Start of PROVIDED RECORDS

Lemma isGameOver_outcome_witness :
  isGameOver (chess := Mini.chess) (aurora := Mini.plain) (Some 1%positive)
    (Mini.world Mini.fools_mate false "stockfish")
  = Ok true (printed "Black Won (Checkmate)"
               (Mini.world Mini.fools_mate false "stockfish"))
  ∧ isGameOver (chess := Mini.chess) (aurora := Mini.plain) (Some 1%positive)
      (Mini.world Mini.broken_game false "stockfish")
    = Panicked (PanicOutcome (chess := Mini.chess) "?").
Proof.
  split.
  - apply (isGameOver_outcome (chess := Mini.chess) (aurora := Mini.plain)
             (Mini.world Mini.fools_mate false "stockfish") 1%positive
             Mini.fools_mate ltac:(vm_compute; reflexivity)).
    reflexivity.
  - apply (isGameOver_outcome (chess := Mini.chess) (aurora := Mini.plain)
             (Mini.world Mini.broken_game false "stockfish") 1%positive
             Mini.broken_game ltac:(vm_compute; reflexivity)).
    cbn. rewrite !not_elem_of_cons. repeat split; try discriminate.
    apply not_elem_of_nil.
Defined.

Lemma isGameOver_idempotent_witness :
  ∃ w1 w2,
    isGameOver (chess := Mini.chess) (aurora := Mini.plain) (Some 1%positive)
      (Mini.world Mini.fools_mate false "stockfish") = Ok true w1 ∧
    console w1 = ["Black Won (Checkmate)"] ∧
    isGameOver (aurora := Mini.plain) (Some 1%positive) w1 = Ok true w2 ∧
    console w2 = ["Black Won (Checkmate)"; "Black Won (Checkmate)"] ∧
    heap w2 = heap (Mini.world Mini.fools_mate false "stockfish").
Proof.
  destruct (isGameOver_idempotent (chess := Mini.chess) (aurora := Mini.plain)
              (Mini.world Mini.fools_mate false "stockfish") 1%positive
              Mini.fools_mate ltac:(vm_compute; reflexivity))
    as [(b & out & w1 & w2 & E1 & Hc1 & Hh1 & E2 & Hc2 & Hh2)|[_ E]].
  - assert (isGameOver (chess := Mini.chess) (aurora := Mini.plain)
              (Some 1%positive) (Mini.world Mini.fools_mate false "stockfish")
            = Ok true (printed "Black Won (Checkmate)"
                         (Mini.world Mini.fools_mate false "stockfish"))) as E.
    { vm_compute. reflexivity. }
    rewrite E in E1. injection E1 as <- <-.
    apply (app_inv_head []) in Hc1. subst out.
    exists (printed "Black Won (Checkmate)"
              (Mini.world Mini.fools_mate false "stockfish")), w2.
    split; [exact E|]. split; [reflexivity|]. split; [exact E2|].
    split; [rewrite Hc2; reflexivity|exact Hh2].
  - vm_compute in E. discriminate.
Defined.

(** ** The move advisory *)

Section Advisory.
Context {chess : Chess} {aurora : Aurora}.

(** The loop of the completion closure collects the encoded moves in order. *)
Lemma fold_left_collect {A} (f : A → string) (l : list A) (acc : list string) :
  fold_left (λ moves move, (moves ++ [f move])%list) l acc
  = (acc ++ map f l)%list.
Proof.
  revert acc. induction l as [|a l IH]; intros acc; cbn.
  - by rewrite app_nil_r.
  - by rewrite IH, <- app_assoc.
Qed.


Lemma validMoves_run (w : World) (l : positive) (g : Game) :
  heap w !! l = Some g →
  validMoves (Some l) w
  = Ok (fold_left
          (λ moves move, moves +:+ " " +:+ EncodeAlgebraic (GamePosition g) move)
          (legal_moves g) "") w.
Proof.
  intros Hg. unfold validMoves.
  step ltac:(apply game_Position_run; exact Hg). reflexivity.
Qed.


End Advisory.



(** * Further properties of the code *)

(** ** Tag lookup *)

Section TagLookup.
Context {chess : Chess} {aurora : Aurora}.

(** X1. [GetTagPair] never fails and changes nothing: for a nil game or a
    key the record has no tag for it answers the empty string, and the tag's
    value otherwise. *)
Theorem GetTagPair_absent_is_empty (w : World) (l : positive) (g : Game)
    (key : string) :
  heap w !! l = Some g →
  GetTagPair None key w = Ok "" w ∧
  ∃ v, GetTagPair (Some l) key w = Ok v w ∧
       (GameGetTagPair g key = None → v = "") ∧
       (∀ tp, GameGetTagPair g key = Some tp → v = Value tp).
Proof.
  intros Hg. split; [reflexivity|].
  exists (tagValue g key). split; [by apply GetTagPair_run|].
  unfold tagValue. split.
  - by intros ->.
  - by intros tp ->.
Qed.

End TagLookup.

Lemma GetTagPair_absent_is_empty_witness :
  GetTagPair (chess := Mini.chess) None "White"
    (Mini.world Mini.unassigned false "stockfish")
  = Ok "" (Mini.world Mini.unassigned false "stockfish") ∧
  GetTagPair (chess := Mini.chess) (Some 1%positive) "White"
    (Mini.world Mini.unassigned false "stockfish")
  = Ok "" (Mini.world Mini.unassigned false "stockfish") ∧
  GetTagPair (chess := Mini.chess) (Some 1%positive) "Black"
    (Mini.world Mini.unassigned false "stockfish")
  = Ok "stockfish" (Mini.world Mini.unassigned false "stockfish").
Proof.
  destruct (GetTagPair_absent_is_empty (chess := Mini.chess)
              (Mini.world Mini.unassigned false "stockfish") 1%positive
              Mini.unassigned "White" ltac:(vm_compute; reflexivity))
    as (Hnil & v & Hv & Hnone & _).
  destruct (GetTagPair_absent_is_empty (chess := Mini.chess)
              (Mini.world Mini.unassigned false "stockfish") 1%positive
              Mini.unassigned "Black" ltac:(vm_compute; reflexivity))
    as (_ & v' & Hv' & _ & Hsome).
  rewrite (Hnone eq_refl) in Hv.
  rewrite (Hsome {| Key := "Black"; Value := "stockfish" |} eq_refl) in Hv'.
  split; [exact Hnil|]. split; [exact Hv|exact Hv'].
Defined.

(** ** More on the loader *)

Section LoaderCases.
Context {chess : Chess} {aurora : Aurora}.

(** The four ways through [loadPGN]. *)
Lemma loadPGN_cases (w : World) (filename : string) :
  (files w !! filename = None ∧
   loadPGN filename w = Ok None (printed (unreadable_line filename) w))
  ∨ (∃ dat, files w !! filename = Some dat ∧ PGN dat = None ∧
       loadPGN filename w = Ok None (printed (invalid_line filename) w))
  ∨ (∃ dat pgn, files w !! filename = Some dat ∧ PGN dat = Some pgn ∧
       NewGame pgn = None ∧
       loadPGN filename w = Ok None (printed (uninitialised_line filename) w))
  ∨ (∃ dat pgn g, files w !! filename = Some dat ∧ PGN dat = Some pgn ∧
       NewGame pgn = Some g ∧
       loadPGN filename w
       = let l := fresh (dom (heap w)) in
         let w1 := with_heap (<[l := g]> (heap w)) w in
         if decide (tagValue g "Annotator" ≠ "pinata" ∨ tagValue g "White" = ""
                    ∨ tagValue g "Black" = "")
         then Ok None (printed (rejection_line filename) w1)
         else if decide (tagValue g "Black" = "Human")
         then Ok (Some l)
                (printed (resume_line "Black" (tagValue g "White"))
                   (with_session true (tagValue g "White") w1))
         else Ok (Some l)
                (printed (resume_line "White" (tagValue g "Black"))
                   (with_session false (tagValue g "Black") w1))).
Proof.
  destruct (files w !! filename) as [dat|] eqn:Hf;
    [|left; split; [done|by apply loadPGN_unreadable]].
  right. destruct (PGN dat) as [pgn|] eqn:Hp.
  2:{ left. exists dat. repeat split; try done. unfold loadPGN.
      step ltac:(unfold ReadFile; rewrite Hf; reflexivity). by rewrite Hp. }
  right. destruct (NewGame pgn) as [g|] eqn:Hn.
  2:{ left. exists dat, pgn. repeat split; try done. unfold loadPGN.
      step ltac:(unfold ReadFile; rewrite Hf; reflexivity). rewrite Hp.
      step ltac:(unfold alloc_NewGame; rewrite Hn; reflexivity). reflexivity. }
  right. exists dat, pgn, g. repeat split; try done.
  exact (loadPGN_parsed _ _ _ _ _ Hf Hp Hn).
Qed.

End of PROVIDED RECORDS
Start of PROVIDED RECORDS

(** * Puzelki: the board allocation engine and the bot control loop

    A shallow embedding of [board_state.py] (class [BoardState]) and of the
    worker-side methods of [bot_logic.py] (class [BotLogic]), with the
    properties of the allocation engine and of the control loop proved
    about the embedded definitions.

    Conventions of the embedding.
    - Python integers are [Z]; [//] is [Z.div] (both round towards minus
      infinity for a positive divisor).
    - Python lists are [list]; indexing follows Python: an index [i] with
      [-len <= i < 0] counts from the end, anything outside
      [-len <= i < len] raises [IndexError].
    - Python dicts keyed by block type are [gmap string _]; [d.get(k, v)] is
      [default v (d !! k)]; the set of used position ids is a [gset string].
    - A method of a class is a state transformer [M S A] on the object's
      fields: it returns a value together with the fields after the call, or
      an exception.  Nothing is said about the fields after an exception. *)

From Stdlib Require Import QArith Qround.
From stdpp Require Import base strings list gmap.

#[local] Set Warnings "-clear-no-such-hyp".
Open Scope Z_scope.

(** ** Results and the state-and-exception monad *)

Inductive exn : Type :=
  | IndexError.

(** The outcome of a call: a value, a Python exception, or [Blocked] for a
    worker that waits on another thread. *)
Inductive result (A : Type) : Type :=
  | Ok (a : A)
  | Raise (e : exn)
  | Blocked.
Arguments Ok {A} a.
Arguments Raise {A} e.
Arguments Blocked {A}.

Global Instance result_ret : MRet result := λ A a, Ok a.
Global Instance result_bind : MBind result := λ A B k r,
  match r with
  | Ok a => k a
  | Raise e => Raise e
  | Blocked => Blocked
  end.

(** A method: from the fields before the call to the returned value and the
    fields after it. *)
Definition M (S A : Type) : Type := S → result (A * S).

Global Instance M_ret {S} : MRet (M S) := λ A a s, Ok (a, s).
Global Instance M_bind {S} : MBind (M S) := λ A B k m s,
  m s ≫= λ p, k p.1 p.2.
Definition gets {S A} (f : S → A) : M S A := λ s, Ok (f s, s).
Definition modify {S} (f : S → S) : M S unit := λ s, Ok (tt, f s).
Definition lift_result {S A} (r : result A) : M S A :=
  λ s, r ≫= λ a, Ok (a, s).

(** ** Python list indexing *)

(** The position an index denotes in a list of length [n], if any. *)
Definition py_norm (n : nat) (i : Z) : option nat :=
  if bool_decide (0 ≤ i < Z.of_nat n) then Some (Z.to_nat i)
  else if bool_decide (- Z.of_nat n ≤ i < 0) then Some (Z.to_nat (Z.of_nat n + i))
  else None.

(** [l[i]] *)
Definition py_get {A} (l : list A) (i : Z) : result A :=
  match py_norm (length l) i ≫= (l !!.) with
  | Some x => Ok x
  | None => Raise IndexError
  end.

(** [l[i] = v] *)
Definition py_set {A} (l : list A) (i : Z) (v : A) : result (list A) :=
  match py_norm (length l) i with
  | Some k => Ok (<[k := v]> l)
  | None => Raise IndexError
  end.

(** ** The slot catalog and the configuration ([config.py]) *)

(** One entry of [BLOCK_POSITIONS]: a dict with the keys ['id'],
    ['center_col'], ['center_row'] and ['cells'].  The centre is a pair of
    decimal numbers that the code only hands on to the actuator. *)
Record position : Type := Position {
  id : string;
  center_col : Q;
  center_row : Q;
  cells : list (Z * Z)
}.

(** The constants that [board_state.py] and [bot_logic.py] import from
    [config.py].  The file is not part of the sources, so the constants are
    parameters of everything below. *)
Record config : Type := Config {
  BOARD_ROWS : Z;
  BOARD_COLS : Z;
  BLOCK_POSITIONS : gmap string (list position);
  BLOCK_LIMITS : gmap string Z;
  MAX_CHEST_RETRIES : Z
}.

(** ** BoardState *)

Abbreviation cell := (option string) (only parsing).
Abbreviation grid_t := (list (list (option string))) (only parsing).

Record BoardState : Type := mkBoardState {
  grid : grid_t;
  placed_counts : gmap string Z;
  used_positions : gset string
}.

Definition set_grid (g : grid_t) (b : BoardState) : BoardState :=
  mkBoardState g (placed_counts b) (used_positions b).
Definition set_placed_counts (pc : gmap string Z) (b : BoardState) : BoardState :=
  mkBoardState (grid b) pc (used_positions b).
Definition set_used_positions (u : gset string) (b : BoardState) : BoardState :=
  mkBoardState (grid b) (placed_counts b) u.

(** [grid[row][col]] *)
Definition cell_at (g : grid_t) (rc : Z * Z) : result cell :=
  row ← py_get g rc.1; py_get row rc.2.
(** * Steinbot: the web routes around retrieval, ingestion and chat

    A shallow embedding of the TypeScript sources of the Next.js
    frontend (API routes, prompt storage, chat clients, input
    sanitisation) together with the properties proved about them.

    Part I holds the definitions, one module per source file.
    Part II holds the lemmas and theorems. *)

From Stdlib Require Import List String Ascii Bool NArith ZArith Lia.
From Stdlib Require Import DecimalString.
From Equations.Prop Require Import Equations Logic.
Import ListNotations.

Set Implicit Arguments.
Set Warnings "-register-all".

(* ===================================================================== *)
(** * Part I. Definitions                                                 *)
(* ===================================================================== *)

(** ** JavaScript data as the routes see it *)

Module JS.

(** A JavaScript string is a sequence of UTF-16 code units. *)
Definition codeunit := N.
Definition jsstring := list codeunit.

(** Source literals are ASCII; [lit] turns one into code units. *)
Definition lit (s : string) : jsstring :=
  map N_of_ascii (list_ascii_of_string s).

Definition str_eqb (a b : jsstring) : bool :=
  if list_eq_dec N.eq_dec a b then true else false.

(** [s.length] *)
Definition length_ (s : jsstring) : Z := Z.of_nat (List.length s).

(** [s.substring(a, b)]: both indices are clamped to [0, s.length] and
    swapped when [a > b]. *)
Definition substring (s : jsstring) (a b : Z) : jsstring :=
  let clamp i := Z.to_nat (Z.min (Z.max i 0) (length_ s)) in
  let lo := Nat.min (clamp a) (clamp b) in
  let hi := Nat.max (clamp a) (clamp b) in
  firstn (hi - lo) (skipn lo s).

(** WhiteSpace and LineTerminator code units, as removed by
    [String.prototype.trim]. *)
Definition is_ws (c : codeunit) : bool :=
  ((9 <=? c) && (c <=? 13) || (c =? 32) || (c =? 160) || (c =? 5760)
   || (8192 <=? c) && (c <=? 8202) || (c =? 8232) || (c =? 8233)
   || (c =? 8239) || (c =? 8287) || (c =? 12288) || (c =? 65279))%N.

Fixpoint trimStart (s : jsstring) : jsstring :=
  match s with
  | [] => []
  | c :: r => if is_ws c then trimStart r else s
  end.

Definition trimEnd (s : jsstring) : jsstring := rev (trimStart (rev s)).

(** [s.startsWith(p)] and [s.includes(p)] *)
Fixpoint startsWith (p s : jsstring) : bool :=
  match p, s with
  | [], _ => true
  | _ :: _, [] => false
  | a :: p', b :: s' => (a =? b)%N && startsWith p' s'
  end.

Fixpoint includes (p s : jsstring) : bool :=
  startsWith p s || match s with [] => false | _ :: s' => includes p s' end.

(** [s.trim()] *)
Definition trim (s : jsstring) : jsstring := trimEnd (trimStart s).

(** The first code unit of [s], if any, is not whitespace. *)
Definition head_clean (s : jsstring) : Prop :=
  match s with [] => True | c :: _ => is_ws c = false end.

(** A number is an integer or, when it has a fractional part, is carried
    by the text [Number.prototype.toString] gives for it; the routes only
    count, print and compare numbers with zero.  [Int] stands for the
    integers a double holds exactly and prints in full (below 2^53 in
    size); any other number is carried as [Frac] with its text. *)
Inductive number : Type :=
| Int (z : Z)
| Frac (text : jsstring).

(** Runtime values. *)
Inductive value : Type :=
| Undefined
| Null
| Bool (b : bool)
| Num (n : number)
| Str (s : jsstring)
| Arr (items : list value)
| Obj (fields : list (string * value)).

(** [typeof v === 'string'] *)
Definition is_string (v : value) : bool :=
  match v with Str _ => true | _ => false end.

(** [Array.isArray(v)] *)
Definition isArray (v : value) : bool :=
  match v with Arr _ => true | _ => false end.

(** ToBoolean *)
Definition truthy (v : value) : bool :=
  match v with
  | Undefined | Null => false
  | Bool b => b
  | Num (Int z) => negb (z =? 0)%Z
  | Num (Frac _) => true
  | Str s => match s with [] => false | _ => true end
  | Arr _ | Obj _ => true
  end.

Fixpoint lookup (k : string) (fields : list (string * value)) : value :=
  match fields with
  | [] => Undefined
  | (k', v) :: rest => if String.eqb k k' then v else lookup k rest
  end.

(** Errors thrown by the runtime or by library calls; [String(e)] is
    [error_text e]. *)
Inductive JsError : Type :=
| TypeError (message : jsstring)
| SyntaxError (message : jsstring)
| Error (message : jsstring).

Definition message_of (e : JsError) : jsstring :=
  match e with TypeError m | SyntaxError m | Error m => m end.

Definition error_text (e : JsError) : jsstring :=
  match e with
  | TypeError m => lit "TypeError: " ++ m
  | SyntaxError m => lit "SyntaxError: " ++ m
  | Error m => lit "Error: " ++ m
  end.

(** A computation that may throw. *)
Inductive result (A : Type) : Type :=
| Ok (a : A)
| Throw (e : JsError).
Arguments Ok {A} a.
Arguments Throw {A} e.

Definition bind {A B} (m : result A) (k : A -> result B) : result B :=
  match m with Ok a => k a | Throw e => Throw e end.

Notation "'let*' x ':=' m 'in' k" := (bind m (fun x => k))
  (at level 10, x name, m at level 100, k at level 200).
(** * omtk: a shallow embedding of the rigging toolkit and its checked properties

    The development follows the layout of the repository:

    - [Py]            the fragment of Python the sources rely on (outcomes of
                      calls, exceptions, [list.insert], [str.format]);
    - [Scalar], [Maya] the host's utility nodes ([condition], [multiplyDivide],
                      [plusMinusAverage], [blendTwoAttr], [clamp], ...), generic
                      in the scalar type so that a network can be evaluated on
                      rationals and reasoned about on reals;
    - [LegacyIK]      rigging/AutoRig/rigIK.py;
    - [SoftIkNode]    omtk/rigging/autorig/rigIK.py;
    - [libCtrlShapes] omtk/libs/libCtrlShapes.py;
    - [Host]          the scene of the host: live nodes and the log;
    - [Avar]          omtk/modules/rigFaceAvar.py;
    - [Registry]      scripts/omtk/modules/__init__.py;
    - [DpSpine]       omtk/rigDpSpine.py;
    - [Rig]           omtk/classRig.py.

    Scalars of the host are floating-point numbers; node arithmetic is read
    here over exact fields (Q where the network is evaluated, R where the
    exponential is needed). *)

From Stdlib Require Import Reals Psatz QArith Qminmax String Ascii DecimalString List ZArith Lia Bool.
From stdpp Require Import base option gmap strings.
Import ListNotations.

End of PROVIDED RECORDS
Start of PROVIDED RECORDS

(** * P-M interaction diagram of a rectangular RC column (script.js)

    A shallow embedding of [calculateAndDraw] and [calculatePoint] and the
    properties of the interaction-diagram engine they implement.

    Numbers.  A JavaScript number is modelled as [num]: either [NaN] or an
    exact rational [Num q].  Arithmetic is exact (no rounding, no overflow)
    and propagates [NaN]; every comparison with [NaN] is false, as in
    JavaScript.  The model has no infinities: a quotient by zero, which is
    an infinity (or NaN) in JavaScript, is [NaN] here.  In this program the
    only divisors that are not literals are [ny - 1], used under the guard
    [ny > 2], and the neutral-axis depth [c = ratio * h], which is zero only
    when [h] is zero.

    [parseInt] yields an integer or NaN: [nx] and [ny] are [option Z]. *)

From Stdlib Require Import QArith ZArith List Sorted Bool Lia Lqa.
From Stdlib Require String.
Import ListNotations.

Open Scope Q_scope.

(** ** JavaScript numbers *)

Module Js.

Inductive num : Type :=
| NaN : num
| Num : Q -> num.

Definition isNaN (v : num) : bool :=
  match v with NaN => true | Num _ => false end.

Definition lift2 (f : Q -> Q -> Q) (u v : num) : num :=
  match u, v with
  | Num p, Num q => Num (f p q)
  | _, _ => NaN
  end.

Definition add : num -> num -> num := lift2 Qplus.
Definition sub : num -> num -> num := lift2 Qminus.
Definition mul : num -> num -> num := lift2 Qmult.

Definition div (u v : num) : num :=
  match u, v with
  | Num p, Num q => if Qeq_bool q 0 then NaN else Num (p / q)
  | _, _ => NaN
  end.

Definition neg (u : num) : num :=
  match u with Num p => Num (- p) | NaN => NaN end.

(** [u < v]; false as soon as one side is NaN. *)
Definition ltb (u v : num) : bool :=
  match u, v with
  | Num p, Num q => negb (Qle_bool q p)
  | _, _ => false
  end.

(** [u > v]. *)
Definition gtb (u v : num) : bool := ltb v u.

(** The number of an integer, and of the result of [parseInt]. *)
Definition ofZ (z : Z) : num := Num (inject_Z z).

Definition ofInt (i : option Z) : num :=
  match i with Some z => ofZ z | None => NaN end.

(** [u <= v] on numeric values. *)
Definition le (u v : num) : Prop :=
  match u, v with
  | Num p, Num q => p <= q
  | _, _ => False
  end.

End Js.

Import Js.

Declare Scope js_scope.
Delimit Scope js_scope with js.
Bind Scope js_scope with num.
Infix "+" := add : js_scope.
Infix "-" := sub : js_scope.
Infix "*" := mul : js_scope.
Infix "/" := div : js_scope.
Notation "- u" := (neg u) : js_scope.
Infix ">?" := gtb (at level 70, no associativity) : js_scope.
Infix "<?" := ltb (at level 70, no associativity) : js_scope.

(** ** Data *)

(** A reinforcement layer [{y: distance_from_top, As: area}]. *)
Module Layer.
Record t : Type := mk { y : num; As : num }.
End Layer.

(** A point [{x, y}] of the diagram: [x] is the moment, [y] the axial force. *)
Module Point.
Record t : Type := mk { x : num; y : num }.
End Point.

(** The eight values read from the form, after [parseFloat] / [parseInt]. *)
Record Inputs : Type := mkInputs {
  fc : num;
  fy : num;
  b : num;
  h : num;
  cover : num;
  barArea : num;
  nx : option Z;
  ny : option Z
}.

End of PROVIDED RECORDS

[THE TASK]
Report how many lines of the records above contain the word "zero", and give only that number.

[ANSWER TO THE PROBLEM]
4